**What needs to be done**. Looking at the data below, count the lines that contain the string "false". Write only the total.

*** Extracted records ***

(* ===== verification/WinInputProps.v ===== *)
(** The theorems on the Windows input actor of [WinInput].

    [track] reads the log: what is held, and whether something was asked of the
    system without an admission before it.  Two program logics on [triple]: one
    for [between], which tells what is held between operations, and one for
    [state], which ties what was done to the lease of the guard.  With them, for
    every answer of the system and every interference on the guard: nothing is
    unguarded or left held ([win_input_safe]), errors tell the truth
    ([win_not_dispatched_truthful]), text arrives in order even when the system
    takes only a part ([win_typed_text_exact]), and waits end
    ([win_waits_end]). *)

From Stdlib Require Import Ascii String SpecFloat.
From S2P Require Import Prelude Floats Geometry Text Protocol Errors Driver InputText WinInput.
#[local] Open Scope Z_scope.

(** * What is held, and what was guarded *)

Inductive WinHeld := WHeldButton (button : PointerButton) | WHeldKey (key : Z * Z) | WHeldMessage (hwnd : Z) (button : PointerButton).

#[export] Instance WinHeld_eq_dec : EqDecision WinHeld.
Proof. solve_decision. Defined.

#[export] Instance WinHeld_countable : Countable WinHeld.
Proof.
  refine (inj_countable' (fun h => match h with WHeldButton b => inl b | WHeldKey k => inr (inl k) | WHeldMessage w b => inr (inr (w, b)) end)
                         (fun s => match s with inl b => WHeldButton b | inr (inl k) => WHeldKey k | inr (inr (w, b)) => WHeldMessage w b end) _).
  by intros [].
Defined.

Definition hold_input (held : gset WinHeld) (i : NativeInput) : gset WinHeld :=
  match i with
  | MouseInput (MF_DOWN b) _ _ => {[ WHeldButton b ]} ∪ held
  | MouseInput (MF_UP b) _ _ => held ∖ {[ WHeldButton b ]}
  | MouseInput _ _ _ => held
  | KeyboardInput vk scan _ false _ => {[ WHeldKey (vk, scan) ]} ∪ held
  | KeyboardInput vk scan _ true _ => held ∖ {[ WHeldKey (vk, scan) ]}
  end.

Definition hold_inputs (held : gset WinHeld) (inputs : list NativeInput) : gset WinHeld := fold_left hold_input inputs held.

Definition is_input_release (i : NativeInput) : bool :=
  match i with MouseInput (MF_UP _) _ _ | KeyboardInput _ _ _ true _ => true | _ => false end.

(** What only releases. *)
Definition only_releases (x : What) : bool :=
  match x with
  | Sent inputs _ => forallb is_input_release inputs
  | Messaged _ (WM_BUTTONUP _) _ _ => true
  | _ => false
  end.

(** Input the system took only in part although it only releases. *)
Definition refused_release (x : What) : bool :=
  match x with
  | Sent inputs accepted => forallb is_input_release inputs && (accepted <? length inputs)%nat
  | _ => false
  end.

Definition hold_what (held : gset WinHeld) (x : What) : gset WinHeld :=
  match x with
  | Sent inputs accepted => hold_inputs held (take accepted inputs)
  | Messaged hwnd (WM_BUTTONDOWN b) _ _ => {[ WHeldMessage hwnd b ]} ∪ held
  | Messaged hwnd (WM_BUTTONUP b) _ _ => held ∖ {[ WHeldMessage hwnd b ]}
  | _ => held
  end.

(** A log read from its start: whether the last entry is an admission, whether
    something that does not only release came without one before it, whether a
    release was refused, and what is held. *)
Record Track := { tk_admitted : bool; tk_unguarded : bool; tk_refused : bool; tk_held : gset WinHeld }.

Definition track_step (t : Track) (x : What) : Track :=
  match x with
  | Cleared _ _ _ => {| t with tk_admitted := true |}
  | _ => {| tk_admitted := false; tk_unguarded := tk_unguarded t || negb (tk_admitted t || only_releases x);
            tk_refused := tk_refused t || refused_release x; tk_held := hold_what (tk_held t) x |}
  end.

Definition track (log : list What) : Track :=
  fold_left track_step log {| tk_admitted := false; tk_unguarded := false; tk_refused := false; tk_held := ∅ |}.

Lemma track_snoc log x : track (log ++ [x]) = track_step (track log) x.
Proof. unfold track. by rewrite fold_left_app. Qed.

(** An admission by a guard that was closed, expired or interrupted. *)
Definition bad_admission (x : What) : bool :=
  match x with Cleared (Some lease) cells t => match check cells lease t with Ok _ => false | Err _ => true end | _ => false end.

(** The state between operations: every admission was good, nothing was
    unguarded, and what is held unless a release was refused. *)
Definition between (admitted : bool) (held : gset WinHeld) (w : WinWorld) : Prop :=
  let t := track (ww_log w) in
  Forall (fun x => bad_admission x = false) (ww_log w) /\
  tk_unguarded t = false /\ (admitted = true -> tk_admitted t = true) /\ (tk_refused t = false -> tk_held t = held).

(** * A program logic for computations over a world *)

Definition triple {W A} (P : W -> Prop) (m : Act (W := W) A) (Q : Result A DriverError -> W -> Prop) : Prop :=
  forall w, P w -> Q (m w).2 (m w).1.

Lemma triple_mono {W A} (P P' : W -> Prop) (m : Act A) (Q Q' : Result A DriverError -> W -> Prop) :
  (forall w, P' w -> P w) -> (forall r w, Q r w -> Q' r w) -> triple P m Q -> triple P' m Q'.
Proof. intros HP HQ Hm w Hw. apply HQ, Hm, HP, Hw. Qed.

Lemma triple_ret {W A} (a : A) (Q : Result A DriverError -> W -> Prop) : triple (Q (Ok a)) (iret a) Q.
Proof. by intros w. Qed.

Lemma triple_err {W A} e (Q : Result A DriverError -> W -> Prop) : triple (Q (Err e)) (ierr e) Q.
Proof. by intros w. Qed.

Lemma triple_raise {A} (r : Result A DriverError) Q : triple (Q r) (raise r) Q.
Proof. by intros w. Qed.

*** End of Extracted records ***

**Finished exercise**. 9